Cuando lo invoques, te contestará
Escribe la visión, y declárala en tablas
“Jehová me respondió, y dijo: Escribe la visión, y declárala en tablas, para que corra el que leyere en ella” (Habacuc 2:2); “¿No está aún la simiente en el granero? Ni la vid, ni la higuera, ni el granado, ni el árbol de olivo ha florecido todavía; mas desde este día os bendeciré” (Hageo 2:19).
Un hombre ciego se sentó en un parque lleno de flores, con un cartel colgado del cuello que decía: ¡Es Primavera, y estoy ciego!
Que tragedia ser una criatura de Dios, tener este conocimiento al alcance y jamás tener la visión del extraordinario usted que Dios diseñó y que Él tanto valora.
Las religiones tradicionales lo reducen a usted a un indigno gusano que, doblegado, se arrastra por el polvo. Pero Dios está en usted para exaltarlo a una dimensión de dignidad y de realeza junto a Él.

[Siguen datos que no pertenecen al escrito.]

(* ===== verification/Blob.v ===== *)
(** * The signed group blob (src/src/membership.rs)

    The one authoritative record of a network: its canonical encoding and hash,
    its decoding with the checks at the trust boundary, the tombstone a destroyed
    network leaves behind, the tables of reusable keys and single-use invites,
    and the count of proposals that decides on destroying a network.

    A [BTreeMap] is a [gmap] read in the order of its keys ([btree_iter]). *)

From S2P Require Import Prelude Externs Addressing Codecs Invite Members.

(** ** The blob *)
Record GroupBlob := mkGroupBlob {
  gb_generation : Z;
  gb_members : list Member;
  gb_approved : list ApprovedEntry;
  gb_name : option string;
  gb_subnet : option Subnet;
  gb_reusable_keys : gmap string ReusableKey;
  gb_invites : gmap string InviteEntry;
  gb_nuke_proposals : gmap string Z;
  gb_nuke_consensus_threshold : Z;
}.

(** The fields as the serializer sees them: the subnet goes through [cidr_opt]. *)
Record GroupBlobWire := mkGroupBlobWire {
  gw_generation : Z;
  gw_members : list Member;
  gw_approved : list ApprovedEntry;
  gw_name : option string;
  gw_subnet : option string;
  gw_reusable_keys : gmap string ReusableKey;
  gw_invites : gmap string InviteEntry;
  gw_nuke_proposals : gmap string Z;
  gw_nuke_consensus_threshold : Z;
}.

Definition to_wire (b : GroupBlob) : GroupBlobWire :=
  mkGroupBlobWire (gb_generation b) (gb_members b) (gb_approved b) (gb_name b)
    (cidr_opt_serialize (gb_subnet b)) (gb_reusable_keys b) (gb_invites b) (gb_nuke_proposals b)
    (gb_nuke_consensus_threshold b).

Definition from_wire (w : GroupBlobWire) : option GroupBlob :=
  match cidr_opt_deserialize (gw_subnet w) with
  | Err _ => None
  | Ok subnet =>
      Some (mkGroupBlob (gw_generation w) (gw_members w) (gw_approved w) (gw_name w) subnet
              (gw_reusable_keys w) (gw_invites w) (gw_nuke_proposals w)
              (gw_nuke_consensus_threshold w))
  end.

(** Values of the Rust types: integers within their width, text in UTF-8. *)
Definition text_ok (s : string) : Prop := utf8_valid (as_bytes s) = true.
Definition opt_ok {A} (P : A -> Prop) (o : option A) : Prop :=
  match o with Some a => P a | None => True end.

Definition member_ok (m : Member) : Prop :=
  is_u32 (m_ip m) /\ is_u32 (m_collision_index m) /\ opt_ok text_ok (m_hostname m)
  /\ opt_ok is_u64 (m_last_seen m) /\ opt_ok text_ok (m_veilid_node_id m).

Definition approved_ok (a : ApprovedEntry) : Prop :=
  is_u32 (a_ip a) /\ is_u32 (a_collision_index a) /\ opt_ok text_ok (a_hostname a).

Definition reusable_ok (k : ReusableKey) : Prop :=
  text_ok (rk_id k) /\ is_u64 (rk_created k) /\ is_u64 (rk_expires k).

Definition invite_ok (k : InviteEntry) : Prop :=
  text_ok (ie_id k) /\ is_u64 (ie_created k) /\ is_u64 (ie_expires k).

Definition table_ok {V} (P : V -> Prop) (m : gmap string V) : Prop :=
  map_Forall (fun k v => text_ok k /\ P v) m.

Definition wire_ok (w : GroupBlobWire) : Prop :=
  is_u64 (gw_generation w) /\ Forall member_ok (gw_members w) /\ Forall approved_ok (gw_approved w)
  /\ opt_ok text_ok (gw_name w) /\ opt_ok text_ok (gw_subnet w)
  /\ table_ok reusable_ok (gw_reusable_keys w) /\ table_ok invite_ok (gw_invites w)
  /\ table_ok is_u64 (gw_nuke_proposals w) /\ is_u32 (gw_nuke_consensus_threshold w).

(** [rmp_serde::to_vec_named] and [rmp_serde::from_slice] at this type. *)
Class GroupBlobCodec := {
  rmp_to_vec_named : GroupBlobWire -> list Z;
  rmp_from_slice : list Z -> option GroupBlobWire;
}.

Class GroupBlobCodecLaws `{GroupBlobCodec} : Prop := {
  (** What is written reads back. *)
  rmp_roundtrip : forall w, wire_ok w -> rmp_from_slice (rmp_to_vec_named w) = Some w;
  (** What reads is a value of the type. *)
  rmp_from_slice_ok : forall l w, rmp_from_slice l = Some w -> wire_ok w;
}.

(** ** Encoding *)
Section Encode.
Context `{IrohKeys, Blake3, GroupBlobCodec}.

Definition member_str_leb (a b : Member) : bool :=
  string_leb (id_to_string (m_identity a)) (id_to_string (m_identity b)).

Definition approved_str_leb (a b : ApprovedEntry) : bool :=
  string_leb (id_to_string (a_identity a)) (id_to_string (a_identity b)).

(** The blob for rosters iterated in the orders [ms] and [aps]. *)
Definition canonical_blob (generation : Z) (ms : list Member) (aps : list ApprovedEntry)
  (name : option string) (reusable_keys : gmap string ReusableKey) (subnet : option Subnet)
  (invites : gmap string InviteEntry) (nuke_proposals : gmap string Z)
  (nuke_consensus_threshold : Z) : GroupBlob :=
  mkGroupBlob generation (sort_by member_str_leb ms) (sort_by approved_str_leb aps) name subnet
    reusable_keys invites nuke_proposals nuke_consensus_threshold.

Definition canonical_group_bytes (generation : Z) (members : MemberList) (approved : ApprovedList)
  (name : option string) (reusable_keys : gmap string ReusableKey) (subnet : option Subnet)
  (invites : gmap string InviteEntry) (nuke_proposals : gmap string Z)
  (nuke_consensus_threshold : Z) : list Z :=
  rmp_to_vec_named (to_wire (canonical_blob generation (MemberListM.all members)
    (ApprovedListM.all approved) name reusable_keys subnet invites nuke_proposals
    nuke_consensus_threshold)).

Definition group_blob_hash (generation : Z) (members : MemberList) (approved : ApprovedList)
  (name : option string) (reusable_keys : gmap string ReusableKey) (subnet : option Subnet)
  (invites : gmap string InviteEntry) (nuke_proposals : gmap string Z)
  (nuke_consensus_threshold : Z) : Hash :=
  blake3_hash (canonical_group_bytes generation members approved name reusable_keys subnet invites
    nuke_proposals nuke_consensus_threshold).

Definition default_nuke_consensus_threshold : Z := 2.

(** ** Decoding *)
Inductive BlobError :=
| InvalidGroupBlob
| InvalidEntry (e : RosterError)
| HashMismatch.

Definition from_slice (bytes : list Z) : option GroupBlob :=
  match rmp_from_slice bytes with Some w => from_wire w | None => None end.

(** The [for] loops of [decode_group_blob]: the first failure ends them. *)
Fixpoint validate_each {A} (f : A -> Result unit RosterError) (l : list A) : Result unit BlobError :=
  match l with
  | [] => Ok tt
  | x :: l' => match f x with Ok _ => validate_each f l' | Err e => Err (InvalidEntry e) end
  end.

Definition decode_group_blob (bytes : list Z) : Result GroupBlob BlobError :=
  match from_slice bytes with
  | None => Err InvalidGroupBlob
  | Some blob =>
      let subnet := resolve_subnet (gb_subnet blob) in
      _ <-? validate_each (fun m => validate_member m subnet) (gb_members blob);
      _ <-? validate_each (fun a => validate_approved a subnet) (gb_approved blob);
      Ok blob
  end.

Definition verify_group_blob (bytes : list Z) (expected_hash : Hash) : Result GroupBlob BlobError :=
  if bool_decide (blake3_hash bytes = expected_hash) then decode_group_blob bytes
  else Err HashMismatch.

Definition tombstone_bytes (generation : Z) : list Z :=
  canonical_group_bytes generation ∅ ∅ None ∅ None ∅ ∅ default_nuke_consensus_threshold.

Definition try_decode_tombstone (signed : Hash) (generation : Z) : option GroupBlob :=
  let bytes := tombstone_bytes generation in
  if bool_decide (blake3_hash bytes = signed) then from_slice bytes else None.

Definition trusted_reconverge_hash (current : option Hash) (signed : Hash) : option Hash :=
  if bool_decide (current = Some signed) then None else Some signed.

(** ** Reusable keys and invites *)
Inductive RevokeError := NoMatch | Ambiguous.

(** The hashes of the entries whose id is, or starts with, [id]. *)
Definition matching {V} (get_id : V -> string) (table : gmap string V) (id : string) : list string :=
  (List.filter (fun kv => String.eqb (get_id kv.2) id || starts_with (get_id kv.2) id)
     (btree_iter table)).*1.

Definition revoke_reusable (keys : gmap string ReusableKey) (id : string)
  : Result (gmap string ReusableKey) RevokeError :=
  match matching rk_id keys id with
  | [] => Err NoMatch
  | [hash] =>
      Ok (alter (fun k => mkReusableKey (rk_id k) (rk_created k) (rk_expires k) true) hash keys)
  | _ => Err Ambiguous
  end.

Definition validate_reusable_key (keys : gmap string ReusableKey) (secret : list Z) (now : Z)
  : option ReusableKey :=
  key ← keys !! secret_hash secret;
  if rk_revoked key || (rk_expires key <=? now) then None else Some key.

Definition revoke_invite (invites : gmap string InviteEntry) (id : string)
  : Result (gmap string InviteEntry) RevokeError :=
  match matching ie_id invites id with
  | [] => Err NoMatch
  | [hash] =>
      Ok (alter (fun k => mkInviteEntry (ie_id k) (ie_created k) (ie_expires k) true) hash invites)
  | _ => Err Ambiguous
  end.

Definition validate_invite (invites : gmap string InviteEntry) (secret : list Z) (now : Z)
  : option InviteEntry :=
  entry ← invites !! secret_hash secret;
  if ie_revoked entry || (0 <? ie_expires entry) && (ie_expires entry <=? now)
  then None else Some entry.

Una joven de la tribu de los Kikuyos un día escuchó acerca de las Buenas Nuevas del Evangelio. Ella era una aldeana, sin educación, sin otro valor diferente de la dote que su papá cobraría por ella al darla en matrimonio y, las habilidades que tenía para dar a luz hijos y cargar leña para el hombre que la poseyera.
Un día Cristo se le apareció en una visión, y le dijo que ella se dirigiera a las personas y les explicara las promesas bíblicas y que orara por ellos; que Él iría con ella y obraría por medio de ella para bendecir a esa gente. Viajó por toda la nación a pie, en bicicleta, en carretones y en todo medio de transporte posible. Milagros tras milagros siguieron a esa joven, hasta que los grupos fueron tan grandes que la policía tuvo que darle protección, mientras enseñaba y oraba por la gente.

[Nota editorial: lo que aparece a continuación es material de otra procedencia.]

(** ** Side effects of a pass *)

Definition to_member_entries (ms : list Member) : list MemberEntry :=
  (fun m => mkMemberEntry (m_identity m) (m_ip m) (m_is_coordinator m) (m_hostname m)) <$> ms.
Definition to_approved_entries (aps : list ApprovedEntry) : list ApprovedConfigEntry :=
  (fun a => mkApprovedConfigEntry (a_identity a) (a_ip a) (a_hostname a)) <$> aps.

(** The roster fields of the saved network, and whether they changed. *)
Definition merge_verified_roster (net : list MemberEntry * list ApprovedConfigEntry)
  (ms : list Member) (aps : list ApprovedEntry)
  : (list MemberEntry * list ApprovedConfigEntry) * bool :=
  if bool_decide (ms = []) then (net, false)
  else
    let new_members := to_member_entries ms in
    let new_approved := to_approved_entries aps in
    if bool_decide (net.1 = new_members) && bool_decide (net.2 = new_approved) then (net, false)
    else ((new_members, new_approved), true).

(** The hostname the saved network keeps for this node. *)
Definition reconcile_local_hostname (ms : list Member) (my_identity : EndpointId) (my_hostname : option string)
  : option string :=
  match List.find (fun m => bool_decide (m_identity m = my_identity)) ms with
  | Some m => match m_hostname m with
              | Some mine => Some mine
              | None => my_hostname
              end
  | None => my_hostname
  end.

(** The fallback roster read back from the saved one. *)
Definition persisted_roster (net : option (list MemberEntry)) : list Member :=
  match net with
  | Some es => (fun e => mkMember (me_identity e) (me_ip e) (me_is_coordinator e) (me_hostname e)
                           0 None None) <$> es
  | None => []
  end.

Section Tables.
Context {Conn : Type}.

Record Links := mkLinks {
  table : PeerTable Conn;
  pruned_peers : gset (string * EndpointId);
  closed : list Conn;
}.

Definition prune_one (s : NetworkState) (network_name : string) (my_identity : EndpointId) (l : Links)
  (p : EndpointId * Ipv4Addr * Conn) : Links :=
  let '(peer_id, ip, conn) := p in
  let still_member := existsb (fun m => bool_decide (m_identity m = peer_id)) (MemberListM.all (members s)) in
  if still_member || bool_decide (peer_id = my_identity) then l
  else mkLinks (remove_peer_from_network (table l) ip (derive_ipv6 peer_id (network_public_key s)) network_name)
         ({[(network_name, peer_id)]} ∪ pruned_peers l) (closed l ++ [conn]).

Definition prune_departed_peers (s : NetworkState) (network_name : string) (my_identity : EndpointId)
  (l : Links) : Links :=
  fold_left (prune_one s network_name my_identity) (peers_for_network_with_conn (table l) network_name) l.

(** What a poll does to the routes before it looks at its own membership: the
    members the new roster does not list lose theirs. *)
Definition poll_drop_routes (s : NetworkState) (new_members : list Member) (t : PeerTable Conn)
  : PeerTable Conn :=
  fold_left
    (fun t old_id =>
       if existsb (fun n => bool_decide (m_identity n = old_id)) new_members then t
       else match MemberListM.get (members s) old_id with
            | Some member => remove t (m_ip member) (derive_ipv6 old_id (network_public_key s))
            | None => t
            end)
    (m_identity <$> MemberListM.all (members s)) t.

(** What the daemon keeps for one network beside its state: the links, the saved
    copy of the roster with the hostname, whether the network was reported as
    left, and whether a cached status is held. *)
Record SavedNetwork := mkSaved {
  sv_members : list MemberEntry;
  sv_approved : list ApprovedConfigEntry;
  sv_my_hostname : option string;
}.

Record Node := mkNode {
  node_state : NetworkState;
  node_links : Links;
  node_saved : option SavedNetwork;
  node_left : bool;
  node_status_cached : bool;
}.

(** [update_network] on a network that is not saved does nothing. *)
Definition persist_verified_roster (saved : option SavedNetwork) (ms : list Member) (aps : list ApprovedEntry)
  : option SavedNetwork :=
  match saved with
  | Some n => let '((ms', aps'), _) := merge_verified_roster (sv_members n, sv_approved n) ms aps in
              Some (mkSaved ms' aps' (sv_my_hostname n))
  | None => None
  end.

Definition save_local_hostname (saved : option SavedNetwork) (ms : list Member) (my_identity : EndpointId)
  : option SavedNetwork :=
  (fun n => mkSaved (sv_members n) (sv_approved n)
              (reconcile_local_hostname ms my_identity (sv_my_hostname n))) <$> saved.

Definition connected_peers (n : Node) (network_name : string) : list EndpointId :=
  (peers_for_network (table (node_links n)) network_name).*1.

(** The whole handler of a hint; [None] when the tiebreak does not return. *)
Definition reconverge_and_apply (n : Node) (network_name : string) (my_identity : EndpointId)
  (rec : option NetworkRecord) (serve : EndpointId -> Hash -> option (list Z) * Z) : option Node :=
  match reconverge (node_state n) my_identity rec (connected_peers n network_name) serve with
  | Kept => Some n
  | Removed => Some (mkNode (node_state n) (node_links n) (node_saved n) true (node_status_cached n))
  | Stuck => None
  | Adopted s' tiebroken aps =>
      let saved := save_local_hostname (persist_verified_roster (node_saved n) tiebroken aps) (roster s') my_identity in
      Some (mkNode s' (prune_departed_peers s' network_name my_identity (node_links n)) saved (node_left n) false)
  end.

(** One tick of the poller, with the blob it adopted if any: the routes go first,
    also when the roster turns out not to list this node. *)
Definition group_poller_tick (n : Node) (network_name : string) (my_id : EndpointId)
  (rec : option NetworkRecord) (serve : EndpointId -> Hash -> option (list Z) * Z) : Node :=
  let s := node_state n in
  match rec with
  | None => n
  | Some r =>
      if negb (poller_should_fetch (rec_generation r) (rec_hash r) (generation s) (snap_hash <$> snapshot s)) then n
      else match obtain_blob r (connected_peers n network_name) serve with
           | None => n
           | Some data =>
               let l := node_links n in
               let l' := mkLinks (poll_drop_routes s (gb_members data) (table l)) (pruned_peers l) (closed l) in
               if member_removed (gb_members data) (gb_approved data) my_id
               then mkNode s l' (node_saved n) true (node_status_cached n)
               else mkNode (adopt s data (gb_members data)) l'
                      (persist_verified_roster (node_saved n) (gb_members data) (gb_approved data))
                      (node_left n) (node_status_cached n)
           end
  end.

(** A local change: the snapshot is rebuilt and its bytes go to the blob store. *)
Definition update_snapshot_and_publish (s : NetworkState) (blob_store : list (list Z))
  : NetworkState * list (list Z) :=
  let s' := bump_generation_and_refresh s in
  (s', match snapshot s' with Some sn => snap_bytes sn :: blob_store | None => blob_store end).

End Tables.

End Network.

(** ** Links of departed peers *)
Section Links.
Context `{IrohKeys, Blake3} {Conn : Type}.

(** A peer the roster does not list, other than the node itself. *)
Definition departed (s : NetworkState) (me : EndpointId) (p : EndpointId * Ipv4Addr * Conn) : bool :=
  negb (existsb (fun m => bool_decide (m_identity m = p.1.1)) (MemberListM.all (members s)))
  && negb (bool_decide (p.1.1 = me)).

Lemma existsb_false_listed (ms : list Member) id :
  existsb (fun m => bool_decide (m_identity m = id)) ms = false <-> ~ (exists m, m ∈ ms /\ m_identity m = id).
Proof.
  rewrite <- not_true_iff_false, existsb_exists. split; intros Hn (m & Hm & E); apply Hn; exists m.
  - split; [by apply list_elem_of_In|]. by apply bool_decide_eq_true.
  - split; [by apply list_elem_of_In|]. by apply bool_decide_eq_true in E.
Qed.

Lemma peers_with_conn_elem (t : PeerTable Conn) net p :
  p ∈ peers_for_network_with_conn t net <->
  exists ip e, v4 t !! ip = Some e /\ pe_conns e !! net = Some p.2 /\ p = (pe_endpoint_id e, ip, p.2).
Proof.
  unfold peers_for_network_with_conn. rewrite list_elem_of_omap. split.
  - intros ([ip e] & Hin & Hf). apply elem_of_map_to_list in Hin. cbn in Hf.
    destruct (pe_conns e !! net) as [c|] eqn:E; [|done]. injection Hf as <-. by exists ip, e.
  - intros (ip & e & He & Hc & ->). exists (ip, e). split; [by apply elem_of_map_to_list|]. cbn in *. by rewrite Hc.
Qed.

Lemma departed_elem s net me (t : PeerTable Conn) p :
  p ∈ List.filter (departed s me) (peers_for_network_with_conn t net) <->
  exists ip e, v4 t !! ip = Some e /\ pe_conns e !! net = Some p.2 /\ p = (pe_endpoint_id e, ip, p.2)
    /\ ~ (exists m, m ∈ MemberListM.all (members s) /\ m_identity m = pe_endpoint_id e) /\ pe_endpoint_id e <> me.
Proof.
  rewrite !list_elem_of_In, filter_In, <- list_elem_of_In, peers_with_conn_elem.
  unfold departed. rewrite andb_true_iff, !negb_true_iff, bool_decide_eq_false, existsb_false_listed.
  split.
  - intros [(ip & e & He & Hc & ->) [Hl Hm]]. cbn in *. by exists ip, e.
  - intros (ip & e & He & Hc & -> & Hl & Hm). cbn in *. split; [by exists ip, e|done].
Qed.

Lemma prune_fold s net me (ps : list (EndpointId * Ipv4Addr * Conn)) (l : Links) :
  let l' := fold_left (prune_one s net me) ps l in
  closed l' = (closed l ++ (snd <$> List.filter (departed s me) ps))%list
  /\ (forall x, x ∈ pruned_peers l' <->
        x ∈ pruned_peers l \/ exists p, p ∈ List.filter (departed s me) ps /\ x = (net, p.1.1)).
Proof.
  revert l. induction ps as [|[[pid ip] c] ps IH]; intros l.
  - cbn. rewrite app_nil_r. split; [done|]. intros x. split; [by left|]. intros [?|(p & Hp & _)]; [done|].
    by apply not_elem_of_nil in Hp.
  - cbn [fold_left List.filter]. specialize (IH (prune_one s net me l (pid, ip, c))).
    destruct IH as [IH1 IH2]. cbv zeta. rewrite IH1. setoid_rewrite IH2.
    assert (departed s me (pid, ip, c) = negb (existsb (fun m => bool_decide (m_identity m = pid))
      (MemberListM.all (members s)) || bool_decide (pid = me))) as -> by (unfold departed; cbn; by rewrite negb_orb).
    unfold prune_one. destruct (_ || _); cbn [negb]; [done|].
    cbn [closed pruned_peers]. split; [by rewrite fmap_cons, <- app_assoc|]. intros x.
    rewrite elem_of_union, elem_of_singleton. split.
    + intros [[->|?]|(p & Hp & ->)]; [right; exists (pid, ip, c); split; [left|done]|by left|].
      right. exists p. split; [by right|done].
    + intros [?|(p & [->|Hp]%elem_of_cons & ->)]; [by left; right|by left; left|]. right. by exists p.
Qed.

(** Taking the routes of selected peers out of a table, one after the other. *)
Lemma fold_remove_link4 (sel : EndpointId * Ipv4Addr * Conn -> bool) (ip6 : EndpointId -> Ipv6Addr) net
  (ps : list (EndpointId * Ipv4Addr * Conn)) (t : PeerTable Conn) ip net' c :
  link4 (fold_left (fun t p => if sel p then remove_peer_from_network t p.1.2 (ip6 p.1.1) net else t) ps t) ip net' = Some c <->
  link4 t ip net' = Some c /\ ~ (net' = net /\ exists p, p ∈ List.filter sel ps /\ p.1.2 = ip).
Proof.
  revert t. induction ps as [|[[pid ip0] c0] ps IH]; intros t.
  - cbn. split; [|tauto]. intros Hc. split; [done|]. by intros (_ & p & Hp%not_elem_of_nil & _).
  - cbn [fold_left List.filter]. rewrite IH. destruct (sel (pid, ip0, c0)); [|done].
    unfold link4 at 1, remove_peer_from_network. cbn [v4 fst snd]. rewrite remove_conn_link.
    setoid_rewrite elem_of_cons. case_decide as Hd; [destruct Hd as [-> ->]|].
    + split; [by intros []|]. intros [_ Hn]. destruct Hn. split; [done|]. exists (pid, ip0, c0). by split; [left|].
    + split; (intros [Hc Hn]; split; [done|]); intros (-> & p & Hp & Ep); apply Hn; split; [done| |done|].
      * destruct Hp as [->|Hp]; [by destruct Hd|by exists p].
      * exists p. by split; [right|].
Qed.

Lemma prune_fold_link4 s net me (ps : list (EndpointId * Ipv4Addr * Conn)) (l : Links) ip net' c :
  link4 (table (fold_left (prune_one s net me) ps l)) ip net' = Some c <->
  link4 (table l) ip net' = Some c
  /\ ~ (net' = net /\ exists p, p ∈ List.filter (departed s me) ps /\ p.1.2 = ip).
Proof.
  rewrite <- (fold_remove_link4 _ (fun id => derive_ipv6 id (network_public_key s))).
  enough (table (fold_left (prune_one s net me) ps l) = fold_left (fun t p => if departed s me p then
    remove_peer_from_network t p.1.2 (derive_ipv6 p.1.1 (network_public_key s)) net else t) ps (table l)) as -> by done.
  revert l. induction ps as [|[[pid ip0] c0] ps IH]; intros l; [done|]. cbn [fold_left]. rewrite IH. f_equal.
  unfold prune_one, departed. cbn [fst snd]. rewrite <- negb_orb. by destruct (_ || _).
Qed.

Ella supo lo que Jesucristo había hecho por ella y cómo Dios quería vivir en y por medio de ella. Recibió una visión nueva de sí misma hecha a imagen de Dios, con Dios obrando en ella por medio de Jesucristo. Su ministerio ha crecido a un grado tal que ha viajado por Escandinavia, América y por toda África ayudando a la gente en el nombre de Cristo. Era una “doña nadie” que fue transformada en una poderosa mujer de Dios recibida ahora como una reina donde quiera que vaya.

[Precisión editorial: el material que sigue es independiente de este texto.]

(* ===== verification/Settings.v ===== *)
(** * Settings (src/src/config/schema.rs, src/src/config/overrides.rs)

    The daemon's settings, and the commands that set and show one of them by name.
    Parsing a URL is the [url] crate's: a parameter. *)

From S2P Require Import Prelude Externs Addressing Names Members Network Select Ipc.

(** ** The saved networks *)
Record NetworkConfig := mkNetworkConfig {
  nc_name : string;
  nc_group_mode : GroupMode;
  nc_my_ip : option Ipv4Addr;
  nc_my_hostname : option string;
  nc_members : list MemberEntry;
  nc_approved : list ApprovedConfigEntry;
  nc_network_secret_key : option (list Z);
  nc_network_public_key : option EndpointId;
  nc_transport : option TransportMode;
  nc_admins : list EndpointId;
  nc_direct : bool;
  nc_subnet : option Subnet;
  nc_nuke_consensus_threshold : Z;
}.

(** ** The settings *)
Record ServerOverride := mkServerOverride { so_servers : list string; so_replace : bool }.

Definition is_unset (o : ServerOverride) : bool := bool_decide (so_servers o = []).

Usted es un hijo, una hija de Dios desde el momento que decidió aceptar a Jesucristo en su corazón como su único y suficiente salvador y Señor.
La Biblia dice: “Mas a todos los que lo recibieron, a los que creen en su nombre, les dio la potestad de ser hechos hijos de Dios; los cuales no fueron engendrados de sangre, ni de voluntad de carne, ni de voluntad de varón, sino de Dios” (Juan 1:12-13); y en (2 de Corintios 5:17) dice el Señor: “De modo que si alguno está en Cristo, nueva criatura es; las cosas viejas pasaron; he aquí todas son hechas nuevas”. En (Efesios 2:10) leemos: “Porque somos hechura suya, creados en Cristo Jesús para buenas obras, las cuales Dios preparó de antemano para que anduviésemos en ellas”. Esta es la realidad, somos hijos de Dios, somos la nueva creación en Cristo.
Usted es la creación y extensión de Dios aquí en la tierra. Usted no fue creado para la vergüenza ni la derrota; sueñe los sueños de Dios, véase en el cuadro de los pensamientos de Dios para usted y disfrute de la vida de éxito, salud y bienestar.
Dios le dice hoy: (3 Juan 2) “Amado, yo deseo que tú seas prosperado en todas las cosas, y que tengas salud, asi como prospera tu alma”; (Juan 10:11) “Yo soy el buen pastor; el buen pastor su vida da por las ovejas”. Debemos creerle a Dios Su Palabra, confesarla y actuar apoyados en ella; el salmista David la creyó y la declaró (Salmo 23:1) “Jehová es mi pastor; nada me faltará”. Dios es bueno, generoso, afluente y Omnipotente. Amén. ESTA ES UNA BUENA SEMANA, LOS BENDIGO.